### Work item
Wherever the word "committed" appears in the entries, copy the whole line.

[Listed records Boundary: Start]

(* ===== verification/Safety.v ===== *)
(** * Safety of the replication protocol

    The invariant of [Protocol] and what follows from it: one leader per
    term, logs that agree, leaders that hold every committed entry, and
    nodes that never disagree on a committed entry.

    The invariant is about ghost history: the log every leader had, who
    voted for whom with which log, and how far each node acknowledged each
    leader.  A log is compared through two ghost lists, because a node that
    installs a snapshot keeps the entries behind it even when they belong
    to another history: [g_G n] is the node's log with its compacted prefix
    restored, [g_H n] a consistent log with the same stored entries. *)

From stdpp Require Import base list gmap functions.
From S2P Require Import Prelude LogStore Raft Protocol.

(** ** Logs *)

Definition len (l : list Entry) : N := N.of_nat (length l).
Definition pre (i : N) (l : list Entry) : list Entry := take (N.to_nat i) l.

(** The term at a 1-based index; index 0 has term 0. *)
Definition tm (l : list Entry) (i : N) : option N :=
  if (i =? 0)%N then Some 0%N else e_Term <$> l !! N.to_nat (i - 1).

Lemma tm_len l i t : tm l i = Some t -> (i <= len l)%N.
Proof.
  unfold tm, len. destruct (N.eqb_spec i 0); [lia|].
  intros (e & H%lookup_lt_Some & _)%fmap_Some. lia.
Qed.

Lemma tm_is_Some l i : (i <= len l)%N -> is_Some (tm l i).
Proof.
  unfold tm, len. intros H. destruct (N.eqb_spec i 0); [eauto|].
  destruct (lookup_lt_is_Some_2 l (N.to_nat (i - 1))) as [e ->]; [lia|]. simpl. eauto.
Qed.

Lemma tm_prefix l1 l2 i t : l1 `prefix_of` l2 -> tm l1 i = Some t -> tm l2 i = Some t.
Proof.
  unfold tm. intros Hp. destruct (N.eqb_spec i 0); [done|].
  intros (e & He & ->)%fmap_Some. by rewrite (prefix_lookup_Some _ _ _ _ He Hp).
Qed.

Lemma tm_pre l i j : (j <= i)%N -> tm (pre i l) j = tm l j.
Proof.
  unfold tm, pre. intros H. destruct (N.eqb_spec j 0); [done|].
  rewrite lookup_take_lt by lia. done.
Qed.

Lemma len_pre i l : (i <= len l)%N -> len (pre i l) = i.
Proof. unfold len, pre. rewrite length_take. lia. Qed.
(** ** Elections *)

(** What a candidate with a quorum of votes knows. *)
Lemma cand_quorum g w n :
  inv g w -> let a := w_node w n in
  a_role a = Candidate -> length peers / 2 + 1 <= size (a_votes a) ->
  is_quorum peers (a_votes a) /\ g_led g (a_term a) = None /\
  (forall v, v ∈ a_votes a -> exists Hv, g_vrec g v (a_term a) = Some (n, Hv) /\ last_le Hv (g_H g n)).
Proof.
  intros Hinv a Hr Hsz. destruct (n_cand _ _ _ _ (i_node _ _ _ Hinv n) Hr) as (_ & Hnl & HL & _ & Hvs).
  fold a in Hnl, HL, Hvs.
  assert (is_quorum peers (a_votes a)) as HQ.
  { split; [|done]. intros v Hv. apply elem_of_list_to_set, Hvs, Hv. }
  split_and!; [done| |].
  - destruct (g_led g (a_term a)) as [c|] eqn:E; [|done]. exfalso. apply Hnl. f_equal.
    destruct (gh_led _ _ (i_ghost _ _ _ Hinv) _ _ E) as (_ & HV & Hrec).
    destruct (quorum_inter peers _ _ Hnodup HQ HV) as (v & Hv1 & Hv2).
    destruct (Hrec v Hv2) as (H1 & Hr1 & _). destruct (Hvs v Hv1) as (_ & H2 & Hr2). congruence.
  - intros v Hv. destruct (Hvs v Hv) as (_ & Hv' & Hrec). exists Hv'. split; [done|].
    destruct (n_vrec _ _ _ _ _ _ (n_base _ _ _ _ (i_node _ _ _ Hinv v)) _ _ _ Hrec)
      as (_ & _ & _ & _ & L & HL' & Hle). congruence.
Qed.

(** Its log is consistent: a snapshot over a foreign tail cannot win. *)
Lemma cand_clean g w n :
  inv g w -> let a := w_node w n in
  a_role a = Candidate -> length peers / 2 + 1 <= size (a_votes a) -> g_H g n = g_G g n.
Proof.
  intros Hinv a Hr Hsz. destruct (cand_quorum g w n Hinv Hr Hsz) as (HQ & Hnone & Hvs). fold a in HQ, Hnone, Hvs.
  pose proof (i_node _ _ _ Hinv n) as [Hb _ Hc]. fold a in Hb, Hc.
  destruct (Hc Hr) as (_ & _ & _ & Hlt & _).
  pose proof (n_rel _ _ _ _ _ _ Hb) as [Hsi _].
  assert (pre (ms_snapIdx (a_mem a)) (g_H g n) = pre (ms_snapIdx (a_mem a)) (g_G g n)) as Hp.
  2:{ unfold pre in Hp. rewrite <-(take_drop (N.to_nat (ms_snapIdx (a_mem a))) (g_H g n)), Hp,
        (n_tail _ _ _ _ _ _ Hb). apply take_drop. }
  assert (cpre g (a_term a) (ms_snapIdx (a_mem a)) (g_G g n)) as [_ Hcp].
  { eapply cpre_le; [apply (n_cpre _ _ _ _ _ _ Hb)|]. pose proof (n_commit _ _ _ _ _ _ Hb). lia. }
  destruct Hcp as [->|(Tc & HTc & (ic & Hic & Hcq) & Heq)]; [done|].
  assert (Tc < a_term a)%N as HT.
  { destruct (N.eq_dec Tc (a_term a)) as [->|]; [|lia]. destruct Hcq as (Hi0 & Htm & _).
    rewrite (gh_none _ _ (i_ghost _ _ _ Hinv) _ Hnone) in Htm. apply tm_len in Htm. unfold len in Htm. simpl in Htm. lia. }
  assert (pre ic (g_ll g Tc) `prefix_of` g_H g n) as Hw.
  { eapply (winner peers g Tc ic (a_term a) _ (a_votes a) n); [apply Hinv|done|done|done| |done| |done|].
    - intros T' HT' Hled. eapply leader_complete; [done|done| |lia|done]. exists ic. split; [lia|done].
    - apply (n_honest _ _ _ _ _ _ Hb).
    - intros v Hv. destruct (Hvs v Hv) as (Hv' & Hrec & Hle).
      eexists _, _, _, Hv'. split_and!; [apply (i_node _ _ _ Hinv v)|done|done|by intros [_ ?]]. }
  assert (ic <= len (g_ll g Tc))%N as Hl by (apply (cmtd_len peers); exists ic; split; [lia|done]).
  apply pre_prefix_le in Hw; [|done]. rewrite Heq, <-(pre_pre _ ic), Hw by done. by apply pre_pre.
Qed.

Lemma honest_index g L i e : ghost_ok g -> honest (g_ll g) L -> L !! i = Some e -> e_Index e = (N.of_nat i + 1)%N.
Proof.
  intros Hg HL He. eapply (gh_index _ _ Hg (e_Term e)).
  eapply prefix_lookup_Some; [|by apply HL]. by rewrite lookup_take_lt by lia.
Qed.

Lemma gle_elect g T n V L : ghost_ok g -> g_led g T = None -> gle g (g_elect g T n V L).
Proof.
  intros Hg Hnone. constructor; simpl; try done.
  - intros T'. destruct (decide (T' = T)) as [->|].
    + rewrite (gh_none _ _ Hg _ Hnone). apply prefix_nil.
    + by rewrite fn_lookup_insert_ne.
  - intros T' c Hc. destruct (decide (T' = T)) as [->|]; [congruence|].
    by rewrite !fn_lookup_insert_ne.
Qed.

Lemma ghost_ok_elect g T n V L :
  ghost_ok g -> g_led g T = None -> (1 <= T)%N -> honest (g_ll g) L ->
  Forall (fun e => (1 <= e_Term e <= T)%N) L -> Forall (fun e => (e_Term e < T)%N) L ->
  is_quorum peers V ->
  (forall v, v ∈ V -> exists Hv, g_vrec g v T = Some (n, Hv) /\ last_le Hv L) ->
  ghost_ok (g_elect g T n V L).
Proof.
  intros Hg Hnone HT HL Hterms Hlt HV Hvs. pose proof (gle_elect g T n V L Hg Hnone) as Hle.
  assert (forall T' {V'} (f : N -> V') x, <[T := x]> f T' = if decide (T' = T) then x else f T') as Hins.
  { intros T' V' f x. case_decide; subst; [apply fn_lookup_insert|by apply fn_lookup_insert_ne]. }
  pose proof Hg as []. constructor; simpl.
  - intros T'. apply (gle_honest g (g_elect g T n V L)); [done|]. rewrite Hins. by case_decide.
  - intros T'. rewrite Hins. by case_decide; subst.
  - intros T' i e. rewrite Hins. case_decide; subst; [by apply (honest_index g)|by apply gh_index].
  - intros T'. rewrite !Hins. by case_decide; subst; auto.
  - intros T' c. rewrite !Hins. case_decide; subst; [|by apply gh_init].
    intros _. split; [|done]. exists []. split; [by rewrite app_nil_r|done].
  - intros T' c. rewrite !Hins. case_decide; subst; [|by apply gh_led].
    intros [= <-]. split_and!; auto.
  - intros v T'. rewrite !Hins. case_decide; subst; [|by apply gh_ack].
    intros H. destruct (gh_ack v T H); congruence.
Qed.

[Listed records Boundary: End]

### Output below
    term, logs that agree, leaders that hold every committed entry, and
    nodes that never disagree on a committed entry.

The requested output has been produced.